Improving Adversarial Robustness to Sensitivity and Invariance Attacks
with Deep Metric Learning
- URL: http://arxiv.org/abs/2211.02468v1
- Date: Fri, 4 Nov 2022 13:54:02 GMT
- Title: Improving Adversarial Robustness to Sensitivity and Invariance Attacks
with Deep Metric Learning
- Authors: Anaelia Ovalle, Evan Czyzycki, Cho-Jui Hsieh
- Abstract summary: A standard method in adversarial robustness assumes a framework to defend against samples crafted by minimally perturbing a sample.
We use metric learning to frame adversarial regularization as an optimal transport problem.
Our preliminary results indicate that regularizing over invariant perturbations in our framework improves both invariant and sensitivity defense.

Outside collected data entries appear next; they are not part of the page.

Definition toEncodableText (value : jsval) (fld : string) : exc string :=
  match value with
  | JStr s => if truthy_str s then Ok s
              else OrderBookDepthCodecError (fld +:+ " must be a non-empty decimal string")
  | JNum n => if isFinite n then Ok (String_num n)
              else OrderBookDepthCodecError (fld +:+ " must be a non-empty decimal string")
  | _ => OrderBookDepthCodecError (fld +:+ " must be a non-empty decimal string")
  end.

(** [toOrderCount] and [decodeOrderCount], which are the same function. *)
Definition toOrderCount (value : jsval) (fld : string) : exc number :=
  match value with
  | JNum n => if isInteger n && num_leb num_zero n then Ok n
              else OrderBookDepthCodecError (fld +:+ " must be a non-negative integer")
  | _ => OrderBookDepthCodecError (fld +:+ " must be a non-negative integer")
  end.

Definition encodeDecimal (value : string) : jsval :=
  let numeric := Number_str value in
  if isFinite numeric && bool_decide (String_num numeric = value) then JNum numeric
  else JStr value.

(** [`${side}[${index}]`] *)
Definition level_path (side : string) (index : nat) : string :=
  side +:+ "[" +:+ pretty index +:+ "]".

Record columns := mkColumns {
  col_prices : list jsval;
  col_volumes : list jsval;
  col_cumulative : list jsval;
  col_counts : list jsval;
}.

(** The body of [levels.forEach]. *)
Definition push_level (side : string) (index : nat) (level : jsval) (c : columns)
    : exc columns :=
  let path := level_path side index in
  price ← toEncodableText (prop level "price") (path +:+ ".price");
  volume ← toEncodableText (prop level "volume") (path +:+ ".volume");
  cumulative ← toEncodableText (prop level "cumulativeVolume") (path +:+ ".cumulativeVolume");
  count ← toOrderCount (prop level "orderCount") (path +:+ ".orderCount");
  Ok (mkColumns (col_prices c ++ [encodeDecimal price]) (col_volumes c ++ [encodeDecimal volume])
        (col_cumulative c ++ [encodeDecimal cumulative]) (col_counts c ++ [JNum count])).

Fixpoint push_levels (side : string) (index : nat) (levels : list jsval) (c : columns)
    : exc columns :=
  match levels with
  | [] => Ok c
  | level :: rest => c' ← push_level side index level c; push_levels side (S index) rest c'
  end.

Definition columns_js (c : columns) : jsval :=
  JArr [JArr (col_prices c); JArr (col_volumes c); JArr (col_cumulative c); JArr (col_counts c)].

Definition encodeSide (levels : jsval) (side : string) : exc jsval :=
  match levels with
  | JArr l => c ← push_levels side 0 l (mkColumns [] [] [] []); Ok (columns_js c)
  | _ => OrderBookDepthCodecError (side +:+ " must be an array of depth levels")
  end.

Definition encodePayload (depth : jsval) : exc jsval :=
  if negb (truthy depth) || negb (is_object depth)
  then OrderBookDepthCodecError "depth must be an order book depth object"
  else
    market ← toEncodableText (prop depth "market") "market";
    tick ← toEncodableText (prop depth "tickSize") "tickSize";
    generated ← toEncodableText (prop depth "generatedAt") "generatedAt";
    b ← encodeSide (prop depth "bids") "bids";
    a ← encodeSide (prop depth "asks") "asks";
    Ok (JArr [JStr market; JStr tick; JStr generated; b; a]).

- Score: 80.21709045433096
- License: http://creativecommons.org/licenses/by/4.0/
- Abstract: Intentionally crafted adversarial samples have effectively exploited
weaknesses in deep neural networks. A standard method in adversarial robustness
assumes a framework to defend against samples crafted by minimally perturbing a
sample such that its corresponding model output changes. These sensitivity
attacks exploit the model's sensitivity toward task-irrelevant features.
Another form of adversarial sample can be crafted via invariance attacks, which
exploit the model underestimating the importance of relevant features. Previous
literature has indicated a tradeoff in defending against both attack types
within a strictly L_p bounded defense. To promote robustness toward both types
of attacks beyond Euclidean distance metrics, we use metric learning to frame
adversarial regularization as an optimal transport problem. Our preliminary
results indicate that regularizing over invariant perturbations in our
framework improves both invariant and sensitivity defense.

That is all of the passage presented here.